Kidney Transplant

This information is useful for children, adults, and older adults
Female medicine doctor hand holding silver pen writing something on clipboard closeup. Physician ready to examine patient.
Why Yale Medicine?
  • Yale Medicine's kidney transplant staff has a national reputation for clinical excellence, and we are recognized as a national leader in clinical research.
  • Survival rates among our organ transplant recipients consistently rank among the best in the U.S.
  • We are a pioneer in creating supportive communities of living donors, and providing them with free, lifelong local medical monitoring for any health issues that may arise related to their organ donation.

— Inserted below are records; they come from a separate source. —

(* ===== verification/GatewayMain.v ===== *)
(** * GatewayMain: the gateway as a process

    Models [cmd/gateway/main.go]: which store and which provider the configuration
    selects, the router and the service built from it, and the chain of handlers
    between the server and the routes of the API. *)

From Stdlib Require Import Ascii.
From S2P Require Import Prelude Golib Request CircuitBreaker Auth Provider Routing RateLimit Store Memory Gateway Regexp Strconv Config Pool Admin Http Mux Observability OpenAI App Api.

Module gateway_main.
Import http served observability.
#[local] Existing Instance api.codec_problem.

(** ** Components *)

(** The providers the gateway can be configured with, as one interface value. *)
Inductive Configured : Type :=
| CMock (m : provider.Mock)
| COpenAI (a : openai.OpenAICompatible).

#[global] Instance configured_interface `{openai.Transport} : provider.Interface Configured := {|
  provider.Name p := match p with CMock m => provider.Name m | COpenAI a => provider.Name a end;
  provider.CapabilitiesOf p :=
    match p with CMock m => provider.CapabilitiesOf m | COpenAI a => provider.CapabilitiesOf a end;
  provider.Health io p := match p with CMock m => provider.Health io m | COpenAI a => provider.Health io a end;
  provider.Complete io input p :=
    match p with
    | CMock m => let '(out, m) := provider.Complete io input m in (out, CMock m)
    | COpenAI a => let '(out, a) := provider.Complete io input a in (out, COpenAI a)
    end;
  provider.Stream io input p :=
    match p with
    | CMock m => let '(s, m) := provider.Stream io input m in (s, CMock m)
    | COpenAI a => let '(s, a) := provider.Stream io input a in (s, COpenAI a)
    end
|}.

Definition configuredProvider (cfg : config.Config) : res Configured :=
  if config.ProviderEndpoint cfg =s ""
  then Ok (CMock (provider.NewMock (provider.mkMockConfig (config.ProviderName cfg) (config.ProviderModels cfg) 0 0 "")))
  else match openai.NewOpenAICompatible (openai.mkOpenAIConfig (config.ProviderName cfg)
               (config.ProviderEndpoint cfg) (config.ProviderAPIKey cfg) (config.ProviderModels cfg)
               ["PUBLIC"; "INTERNAL"; "CONFIDENTIAL"] (30 * time.Second) 0) with
       | Ok a => Ok (COpenAI a)
       | Err e => Err e
       | Panic w => Panic w
       end.

(** [routing.Strategy(name)]. *)
Definition strategy_of (name : string) : routing.Strategy :=
  if name =s "weighted_round_robin" then routing.WeightedRoundRobin
  else if name =s "least_outstanding" then routing.LeastOutstanding
  else if name =s "least_latency" then routing.LeastLatency
  else if name =s "priority_fallback" then routing.PriorityFallback
  else routing.OtherStrategy name.

Section Startup.
Context `{openai.Transport} `{pool.Driver}.
Context (hmac_sha256 : string → string → string) (new_exporter : string → option error).

(** The repository of a process without a database: the development key with every
    scope, and its tenant's policy. *)
Definition dev_policy (cfg : config.Config) : persistence.TenantPolicy :=
  persistence.mkTenantPolicy "INTERNAL" (Some {[config.ProviderName cfg]}) 1000 1000000 100 100000000 0.
Definition dev_key (cfg : config.Config) (prefix : string) : auth.StoredKey :=
  auth.mkStoredKey admin.devKey admin.devTenant "" prefix
    (auth.Hash hmac_sha256 (config.APIKeyPepper cfg) (config.DevAPIKey cfg)) ["*"] None None.

Inductive Repository : Type := InMemory (m : memory.Memory) | InPostgres (c : pool.Config).

Definition gatewayStore (io : IO) (cfg : config.Config) : M (list pool.Config) Repository :=
  if negb (config.DevMemory cfg) then
    c ← pool.NewPostgres io (config.DatabaseURL cfg); mret (InPostgres c)
  else
    prefix ← lift (auth.ParsePrefix (config.DevAPIKey cfg));
    let m := memory.AddAPIKey (dev_key cfg prefix) memory.NewMemory in
    mret (InMemory (memory.SetTenantPolicy admin.devTenant (dev_policy cfg) m)).

(** What [run] builds before it serves. *)
Record Gateway : Type := mkGateway {
  tracing : TracerProvider;
  repository : Repository;
  redis_address : option string;
  selected : Configured;
  router : routing.Router;
  service : gateway.Service;
  gateway_api : api.Gateway
}.

Definition breaker_config : circuitbreaker.Config :=
  circuitbreaker.mkConfig 5 (30 * time.Second) (15 * time.Second) 1.

(** The provider is the first of the process. *)
Definition provider_config (p : Configured) : routing.ProviderConfig :=
  routing.mkProviderConfig (Some (routing.mkHandle 0 (provider.Name p) (provider.CapabilitiesOf p)))
    1 10 50 (30 * time.Second) 1000 2000 true.

Definition start (io : IO) (cfg : config.Config) : M (list pool.Config) Gateway :=
  tracing ← lift (SetupTracing new_exporter "gateway" (config.OTLPEndpoint cfg));
  store ← gatewayStore io cfg;
  let redis := if negb (config.RedisAddress cfg =s "") then Some (config.RedisAddress cfg) else None in
  let limiter := match redis with Some _ => Some (ratelimit.NewLimiter "aegis:limit") | None => None end in
  selected ← lift (configuredProvider cfg);
  router ← lift (routing.NewRouter [provider_config selected] breaker_config);
  let service := gateway.NewService limiter
                   (gateway.mkConfig (strategy_of (config.RoutingStrategy cfg)) 3 0 0 0 0) in
  mret (mkGateway tracing store redis selected router service (api.mkGateway service (config.APIKeyPepper cfg))).

(** [ready]: Redis alone is asked, if it is configured. *)
Definition ready (g : Gateway) (ping : string → option error) : option (option error) :=
  Some match redis_address g with Some a => ping a | None => None end.

(** [closeDependencies]: the repository, Redis, the tracer, whose error is returned. *)
Inductive closing : Type := CloseStore | CloseRedis | ShutdownTracing.
Definition closeDependencies (g : Gateway) (shutdown : option error) : list closing * option error :=
  ([CloseStore] ++ (match redis_address g with Some _ => [CloseRedis] | None => [] end) ++ [ShutdownTracing],
   shutdown).
End Startup.

(** ** Handlers *)

Section Handlers.
Context {S : Type} `{persistence.Store S} {R : Type} `{redis.Server R} {P : Type} `{provider.Interface P}.
Context `{api.Codec}.
Context (json_Marshal : request.ChatInput → res string) (sha256 : string → string)
  (hmac_sha256 : string → string → string) (lower_rune : Z → Z) (env : gateway.Env).
Context (timestamp : time.Time → list Z) (Itoa : Z → string) (redirect_page : string → string).
#[local] Abbreviation W := (gateway.World (S:=S) (R:=R) (P:=P) (C:=api.Client)).
#[local] Abbreviation St := (Served (Process W)).

(** [Register] on a new [ServeMux]. *)
Definition businessMux (g : api.Gateway) : Handler St :=
  mux.ServeHTTP redirect_page
    ((λ route, (mux.parsePattern route.1.1, inside (api.serve hmac_sha256 lower_rune env g route)))
       <$> api.Register json_Marshal sha256 env g).

(** The instrumentation of OpenTelemetry around a handler. *)
Context (otelhttp : Handler St → Handler St).

Definition chain (io : IO) (started finished : time.Time) (maxBody : Z) (g : api.Gateway) : Handler St :=
  middleware.Chain (businessMux g)
    [λ next, middleware.RequestContext timestamp io (copied next);
     middleware.Recover;
     middleware.BodyLimit maxBody;
     HTTPMiddleware Itoa started finished;
     otelhttp].
End Handlers.
End gateway_main.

One in ten people in the U.S. suffer from some level of chronic kidney disease, but many don't know they have it. Symptoms, like headaches and sleep loss are rare in the early stages of the disease, which progresses slowly over time. Left untreated, chronic kidney disease will cause the kidneys to fail.

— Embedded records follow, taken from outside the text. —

Lemma GetSpanReferenceAndLinks_links_valid_witness :
  Forall (λ l : Link,
            IsValid (link_SpanReference l) = true ∧
            ∃ v, Attributes l = [mkKeyValue "ignored-on-demand" v])
    [mkLink (sampleReference x01) [label_String "ignored-on-demand" "current"];
     mkLink otherReference [label_String "ignored-on-demand" "remote"]] ∧
  (parent.GetSpanReferenceAndLinks Background true).2 = [].
Proof.
  split.
  - apply (GetSpanReferenceAndLinks_links_valid
             (ContextWithRemoteSpanReference
                (ContextWithSpan Background (sampleReference x01))
                otherReference) true).
  - apply (GetSpanReferenceAndLinks_links_valid Background true);
      reflexivity.
Defined.

End ParentResolution.

(** ** The round trip through the wire *)

Section RoundTrip.

Lemma app_empty_r s : s +:+ "" = s.
Proof. induction s as [|c s IH]; [done|]. by rewrite app_String, IH. Qed.

(** Masking to the sampled bit leaves 0 or 1, and is idempotent. *)
Lemma byte_and_FlagsSampled (b : byte) :
  Byte.to_N (byte_and b FlagsSampled) ≤ 1 ∧
  byte_and (byte_and b FlagsSampled) FlagsSampled = byte_and b FlagsSampled.
Proof. destruct b; vm_compute; split; congruence. Qed.

(** The header that [Inject] writes for a valid reference. *)
Lemma Inject_traceparent ctx carrier :
  IsValid (SpanFromContext_SpanReference ctx) = true →
  Get (Inject ctx carrier) traceparentHeader =
    let sc := SpanFromContext_SpanReference ctx in
    traceparent "00" (TraceID_String (sr_TraceID sc))
      (SpanID_String (sr_SpanID sc))
      (hex.EncodeToString [byte_and (sr_TraceFlags sc) FlagsSampled]) "".
Proof.
  intros Hv. unfold Inject. cbv zeta. rewrite Hv. cbn [negb].
  unfold Get, Set_. rewrite lookup_insert_eq. cbn [default].
  unfold traceparent. by rewrite app_empty_r, Sprintf_02x_byte.
Qed.

(** What [extract] reads back from that header. *)
Lemma extract_Inject ctx carrier :
  IsValid (SpanFromContext_SpanReference ctx) = true →
  extract (Inject ctx carrier) =
    let sc := SpanFromContext_SpanReference ctx in
    Done (mkSpanReference (sr_TraceID sc) (sr_SpanID sc)
            (byte_and (sr_TraceFlags sc) FlagsSampled)).
Proof.
  intros Hv. pose proof (Inject_traceparent ctx carrier Hv) as Hh.
  cbv zeta in *. set (sc := SpanFromContext_SpanReference ctx) in *.
  set (fl := byte_and (sr_TraceFlags sc) FlagsSampled) in *.
  assert (fieldWidths "00" (TraceID_String (sr_TraceID sc))
            (SpanID_String (sr_SpanID sc)) (hex.EncodeToString [fl])) as Hw.
  { unfold fieldWidths, TraceID_String, SpanID_String.
    rewrite !length_EncodeToString, !length_vec_to_list. done. }
  rewrite (extract_matched _ _ _ _ _ Hw); cycle 1.
  { rewrite Hh, (FindStringSubmatch_traceparent _ _ _ _ _ Hw).
    unfold TraceID_String, SpanID_String.
    by rewrite !lowerHex_EncodeToString. }
  f_equal. unfold fromGroups.
  rewrite TraceIDFromHex_String, SpanIDFromHex_String,
          DecodeString_EncodeToString.
  change (hex.DecodeString "00") with (Some [x00]).
  destruct (byte_and_FlagsSampled (sr_TraceFlags sc)) as [Hle Hidem].
  fold fl in Hle, Hidem. cbn [Byte.to_N Z.of_N Z.ltb Z.compare Z.eqb andb].
  unfold maxVersion. cbn [Z.ltb Z.compare].
  destruct (N.ltb_spec 2 (Byte.to_N fl)) as [?|_]; [lia|].
  cbv zeta. rewrite Hidem.
  replace (IsValid (mkSpanReference _ _ fl)) with (IsValid sc); [|done].
  by rewrite Hv.
Qed.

"Most people with end-stage kidney failure are candidates for kidney transplantation," says Sanjay Kulkarni, MD, surgical director of kidney transplantation at Yale New Haven Hospital, and professor of transplant surgery and nephrology at Yale School of Medicine. As a treatment, a kidney transplant offers many benefits over dialysis, including freedom to travel, fewer dietary restrictions and—most importantly—improved survival. Our transplant surgeons have vast experience in performing kidney transplants using organs from deceased donors as well as from living donors.